Tuesday, March 27, 2012

His Voice in Mine

"It doesn't matter who my father was, it matters only who I remember he was." - Anne Sexton

When I left for college in 1987 cell phones were just a novelty technology. No one I knew owned a one. Seriously, even land line phones were scarce at USD. The dorms weren't yet wired for individual phone service, and each room had an intercom that would alert you if there was a call waiting at the front desk: one buzz for you, two buzzes for your roommate. 


Since calling an out of state number required an expensive collect call - or spending a fistful of laundry quarters at the pay phone - I was only expected to contact home once every two weeks. That wasn't out of the ordinary; most kids spent very little time on the phone. The mailboxes were where the action was, especially around 4:30 when the "out of school" mail arrived. It's understandable. Twenty two cents didn't buy you much talking time, but it did buy you a stamp.

My problem was that I got homesick. To my surprise, I found that I really missed hearing from my parents. Frequently I'd visit the long bank of student mail boxes to see if anything was behind my box door, but the box was always empty.


Of course I didn't think to write a letter myself to get the ball rolling. Instead, when I came home for Thanksgiving break, I tried to guilt trip mom. "You know, it gets kinda depressing watching all the other kids get letters from home and never getting any myself." I was whining, hoping she'd take the bait. She didn't. To this day my mother sends cards, but rarely writes more than a single line, and that's okay.


I did start getting letters, though.  On the Wednesday after Thanksgiving I found my first one. To my disbelief, it was from my father. He was listening? And he didn't just write once. Or just once every two weeks. Dad wrote every weekday.

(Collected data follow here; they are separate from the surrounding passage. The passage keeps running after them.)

(* ------------------------------------------------------------------ *)
(** ** A disclosure that succeeded is on the ledger *)

(** The row of a disclosed finding. *)
Record disclosed (ef : noted) (r : row) : Prop := {
  d_kind : vget r "record_kind" = VStr "regulatory_disclosure";
  d_lens : vget r "cassette_version" = VStr (il_identity (fst ef));
  d_hash : vget r "cassette_hash" = VStr (il_cassette_hash (fst ef));
  d_by : vget r "authorized_by" = VStr (il_inserted_by (fst ef));
  d_check : vget r "node" = VStr (str_take 100 (f_check (snd ef)));
  d_finding : pg_store C_JSONB (norm (VDict (finding_dict (snd ef)))) = Some (vget r "decision_output");
}.

Lemma on_ledger_ok {A} (plan : os_view -> list row -> result ledger_exn (list stmt * A)) dk a dk' :
  on_ledger conditions plan dk = (Ok a, dk') ->
  exists os now io l', transact os now io (plan os) (dk_ledger dk) = (Ok a, l') /\
    dk' = mkDeck (dk_active dk) l' (S (dk_writes dk)).
Proof.
  unfold on_ledger. destruct (conditions (dk_writes dk)) as [[os now] io]. destruct (transact _ _ _ _ _) as [r l'] eqn:E.
  intros [= Hr <-]. exists os, now, io, l'. destruct r; [|done]. by injection Hr as ->.
Qed.

Lemma disclose_ok ef dk u dk' : disclose conditions ef dk = (Ok u, dk') ->
  exists r, l_rows (dk_ledger dk') = (l_rows (dk_ledger dk) ++ [r])%list /\ disclosed ef r /\ dk_active dk' = dk_active dk.
Proof.
  destruct ef as [e f]. unfold disclose. intros E. unfold mbind, dop_bind in E.
  destruct (on_ledger _ _ dk) as [[a|] dk1] eqn:E1; [|done]. injection E as _ <-.
  destruct (on_ledger_ok _ _ _ _ E1) as (os & now & io & l' & Ht & ->). cbn [dk_ledger dk_active].
  destruct (transact_cases _ _ _ _ _ _ _ Ht) as [[_ Hr]|(stmts & ret & Hp & Hne & _ & _)].
  { specialize (Hr a eq_refl). unfold record_regulatory_disclosure in Hr. do 6 apply refuse_if_ok in Hr as [_ Hr].
    bind_ok Hr sh Es. by destruct sh. }
  pose proof Hp as Hp2. unfold record_regulatory_disclosure in Hp. do 6 apply refuse_if_ok in Hp as [_ Hp].
  bind_ok Hp sh Es. destruct sh as [s h]. injection Hp as <- <-.
  destruct (transact_one _ _ _ _ _ _ _ _ _ Hp2 Ht) as (id & r & Hs & Hrows). exists r. split_and!; [done| |done].
  unfold chain_row in Es. bind_ok Es sg Esig. injection Es as <- _.
  split; cbn [fst snd].
  - exact (stored_native _ _ _ "record_kind" (C_VARCHAR 40) Hs eq_refl eq_refl).
  - exact (stored_native _ _ _ "cassette_version" (C_VARCHAR 200) Hs eq_refl eq_refl).
  - exact (stored_native _ _ _ "cassette_hash" (C_VARCHAR 64) Hs eq_refl eq_refl).
  - exact (stored_native _ _ _ "authorized_by" (C_VARCHAR 120) Hs eq_refl eq_refl).
  - exact (stored_native _ _ _ "node" (C_VARCHAR 100) Hs eq_refl eq_refl).
  - exact (stored_cell _ _ _ "decision_output" C_JSONB Hs eq_refl).
Qed.

Lemma dop_bind_ok {A B} (m : dop A) (f : A -> dop B) dk r dk' : (m ≫= f) dk = (r, dk') ->
  (exists e, r = Err e /\ m dk = (Err e, dk')) \/ exists a dk1, m dk = (Ok a, dk1) /\ f a dk1 = (r, dk').
Proof. unfold mbind, dop_bind. destruct (m dk) as [[a|e] dk1]; [eauto|intros [= <- <-]; eauto]. Qed.

(** A deck that disclosed [found], in order, and changed nothing else. *)
Definition on_record (found : list noted) (dk dk' : deck) : Prop :=
  dk_active dk' = dk_active dk /\
  exists rows, l_rows (dk_ledger dk') = (l_rows (dk_ledger dk) ++ rows)%list /\ Forall2 disclosed found rows.

Lemma on_record_nil dk : on_record [] dk dk.
Proof. split; [done|]. exists []. by rewrite app_nil_r. Qed.

Lemma on_record_app f1 f2 dk dk1 dk2 : on_record f1 dk dk1 -> on_record f2 dk1 dk2 -> on_record (f1 ++ f2) dk dk2.
Proof.
  intros [A1 (r1 & H1' & F1)] [A2 (r2 & H2' & F2)]. split; [congruence|]. exists (r1 ++ r2)%list.
  rewrite H2', H1', <- app_assoc. split; [done|by apply Forall2_app].
Qed.

Lemma disclose_all_ok found dk u dk' : disclose_all conditions found dk = (Ok u, dk') -> on_record found dk dk'.
Proof.
  revert dk. induction found as [|ef found IH]; intros dk; [intros [= _ <-]; apply on_record_nil|]. cbn [disclose_all].
  intros [(e & [=] & _)|(u1 & dk1 & E1 & E2)]%dop_bind_ok. apply (on_record_app [ef] _ _ dk1); [|by apply IH].
  destruct (disclose_ok _ _ _ _ E1) as (r & Hr & Hd & Ha). split; [done|]. exists [r]. split; [done|]. constructor; [done|constructor].
Qed.

Lemma raising_ok {A} (r : result deck_exn A) dk x dk' : raising r dk = (x, dk') -> x = r /\ dk' = dk.
Proof. by intros [= -> ->]. Qed.

(** The findings of a judgment are those of the live lenses, each under the
    lens that raised it. *)
Lemma review_entry_ok ep e dk found dk' : review_entry conditions ep e dk = (Ok found, dk') ->
  on_record found dk dk' /\ exists m fs, material_from_episode ep = Ok m /\ run_review (il_lens e) m = Ok fs /\ found = map (pair e) fs.
Proof.
  unfold review_entry. intros [(? & [=] & _)|(m & dk1 & E1 & E)]%dop_bind_ok. apply raising_ok in E1 as [Em ->].
  apply dop_bind_ok in E as [(? & [=] & _)|(fs & dk2 & E2 & E)]. apply raising_ok in E2 as [Ef ->].
  apply dop_bind_ok in E as [(? & [=] & _)|(u & dk3 & E3 & E)]. injection E as <- <-. split; [by eapply disclose_all_ok|].
  exists m, fs. split_and!; [|by destruct (run_review (il_lens e) m); simplify_eq/=|done].
  by destruct (material_from_episode ep); simplify_eq/=.
Qed.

For the next five and a half years I would find a hand addressed envelope waiting for me after school. Inside would be a single sheet of yellow paper with a brief description of what my parents had for dinner last night, if their pets were in trouble, or how any home projects were coming along. I'd read news about my grandparents and people at church. I'd learn how much rain fell yesterday and what were the symptoms of mom's latest cold. The letters even followed me here to Des Moines for my first year of teaching.

It's true that every letter was a small gift, but you can't receive a gift everyday and appreciate it as much as the first. Sadly, opening them became a bit of a chore, and some letters went unread - unceremoniously thrown away or left forgotten in a desk drawer.

My dad was diagnosed with clinical depression in the spring of 1993, and the letters stop coming. His battle with mental illness wasn't a roller coaster - it was a rolling train wreck charging south. He became such a mess.

Now that Dad is gone I have a choice. I can dwell on the man he became after he got sick, or I can remember the guy who wrote me all those sweet letters. Although not easy, I'm going for the latter. I kept a small stack of his unopened letters, and two years ago I started the tradition of opening one on Father's Day. I sit alone on the edge of our bed, tear open the envelope, and read what the snow totals, my mom, or the neighbors were up to eighteen years ago. I think it's the closest you can get to time travel. If I read the letter out loud, I can even hear his voice in mine.

Why tell you all of this? Well, the next time you read one of my posts and you wonder, "Who does this? Who takes the time to write about such trivial stuff?" Well, you've got your answer.  


Barry's son does that. And he gets it from his dad.